*** Opening of Data ***

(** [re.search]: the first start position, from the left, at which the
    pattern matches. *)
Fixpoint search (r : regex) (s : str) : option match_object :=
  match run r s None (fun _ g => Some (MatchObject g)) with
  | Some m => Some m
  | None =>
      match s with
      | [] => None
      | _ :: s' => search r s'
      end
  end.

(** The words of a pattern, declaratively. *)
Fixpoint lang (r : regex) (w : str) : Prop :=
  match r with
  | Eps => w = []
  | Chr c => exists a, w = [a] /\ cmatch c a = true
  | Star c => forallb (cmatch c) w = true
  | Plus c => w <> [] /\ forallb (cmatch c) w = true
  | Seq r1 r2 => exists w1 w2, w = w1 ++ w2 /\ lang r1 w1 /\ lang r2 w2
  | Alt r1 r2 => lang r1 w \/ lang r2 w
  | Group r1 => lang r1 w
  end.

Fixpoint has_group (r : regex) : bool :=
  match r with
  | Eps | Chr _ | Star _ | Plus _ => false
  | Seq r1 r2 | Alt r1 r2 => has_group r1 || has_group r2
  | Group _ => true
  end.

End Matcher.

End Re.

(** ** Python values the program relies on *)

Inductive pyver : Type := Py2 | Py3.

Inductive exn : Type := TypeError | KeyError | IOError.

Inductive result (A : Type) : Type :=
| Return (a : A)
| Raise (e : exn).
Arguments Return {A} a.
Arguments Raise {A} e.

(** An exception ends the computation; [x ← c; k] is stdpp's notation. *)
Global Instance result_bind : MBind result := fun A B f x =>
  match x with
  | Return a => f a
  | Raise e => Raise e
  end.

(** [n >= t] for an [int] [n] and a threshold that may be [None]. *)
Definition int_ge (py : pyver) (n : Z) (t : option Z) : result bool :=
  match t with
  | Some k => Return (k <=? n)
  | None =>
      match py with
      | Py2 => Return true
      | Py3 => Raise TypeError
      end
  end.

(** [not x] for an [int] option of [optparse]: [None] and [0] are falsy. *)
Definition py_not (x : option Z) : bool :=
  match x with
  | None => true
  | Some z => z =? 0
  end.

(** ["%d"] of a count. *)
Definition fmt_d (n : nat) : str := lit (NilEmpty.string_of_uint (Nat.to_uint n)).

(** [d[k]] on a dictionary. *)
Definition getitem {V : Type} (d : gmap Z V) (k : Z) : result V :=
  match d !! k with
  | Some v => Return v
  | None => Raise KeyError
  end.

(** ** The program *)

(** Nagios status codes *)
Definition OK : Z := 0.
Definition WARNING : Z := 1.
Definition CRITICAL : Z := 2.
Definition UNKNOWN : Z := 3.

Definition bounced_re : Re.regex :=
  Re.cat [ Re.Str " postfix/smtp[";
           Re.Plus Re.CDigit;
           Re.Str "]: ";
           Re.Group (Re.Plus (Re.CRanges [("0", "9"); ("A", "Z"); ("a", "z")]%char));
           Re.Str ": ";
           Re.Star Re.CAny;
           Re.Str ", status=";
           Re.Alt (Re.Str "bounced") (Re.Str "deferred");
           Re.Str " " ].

*** Close of Data ***
*** Opening of Data ***

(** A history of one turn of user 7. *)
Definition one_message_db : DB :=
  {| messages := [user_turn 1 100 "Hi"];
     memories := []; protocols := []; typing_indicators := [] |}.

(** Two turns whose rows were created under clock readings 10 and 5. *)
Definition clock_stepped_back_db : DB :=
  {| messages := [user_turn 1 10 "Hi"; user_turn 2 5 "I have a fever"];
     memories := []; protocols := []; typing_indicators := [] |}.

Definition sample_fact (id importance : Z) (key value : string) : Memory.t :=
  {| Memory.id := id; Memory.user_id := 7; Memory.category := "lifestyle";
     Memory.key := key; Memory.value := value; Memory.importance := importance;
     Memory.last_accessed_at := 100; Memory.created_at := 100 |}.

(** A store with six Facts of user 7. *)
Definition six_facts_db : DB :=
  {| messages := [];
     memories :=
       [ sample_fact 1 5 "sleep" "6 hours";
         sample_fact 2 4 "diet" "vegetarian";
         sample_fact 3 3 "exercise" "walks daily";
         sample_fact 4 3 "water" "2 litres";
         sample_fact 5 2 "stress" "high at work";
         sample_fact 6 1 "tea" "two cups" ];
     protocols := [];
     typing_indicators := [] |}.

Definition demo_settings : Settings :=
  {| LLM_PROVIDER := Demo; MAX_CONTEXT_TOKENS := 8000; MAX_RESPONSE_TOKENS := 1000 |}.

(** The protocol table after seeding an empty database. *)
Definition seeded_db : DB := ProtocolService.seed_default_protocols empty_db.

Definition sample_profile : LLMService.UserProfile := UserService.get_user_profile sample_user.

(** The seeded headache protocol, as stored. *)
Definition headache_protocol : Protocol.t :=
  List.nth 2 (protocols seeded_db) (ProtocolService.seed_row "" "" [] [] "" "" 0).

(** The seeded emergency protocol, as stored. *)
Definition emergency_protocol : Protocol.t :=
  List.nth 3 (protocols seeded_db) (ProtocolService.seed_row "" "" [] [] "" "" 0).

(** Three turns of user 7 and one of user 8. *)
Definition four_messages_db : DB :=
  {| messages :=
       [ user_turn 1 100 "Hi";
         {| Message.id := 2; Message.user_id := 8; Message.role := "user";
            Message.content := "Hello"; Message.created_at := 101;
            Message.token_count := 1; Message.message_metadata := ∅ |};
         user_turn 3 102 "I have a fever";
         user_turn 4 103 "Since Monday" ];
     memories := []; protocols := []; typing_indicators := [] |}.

*** Close of Data ***

**What is being asked:** From the records above, pick out and copy each line holding the word "pyver".

**Result:**
Inductive pyver : Type := Py2 | Py3.
Definition int_ge (py : pyver) (n : Z) (t : option Z) : result bool :=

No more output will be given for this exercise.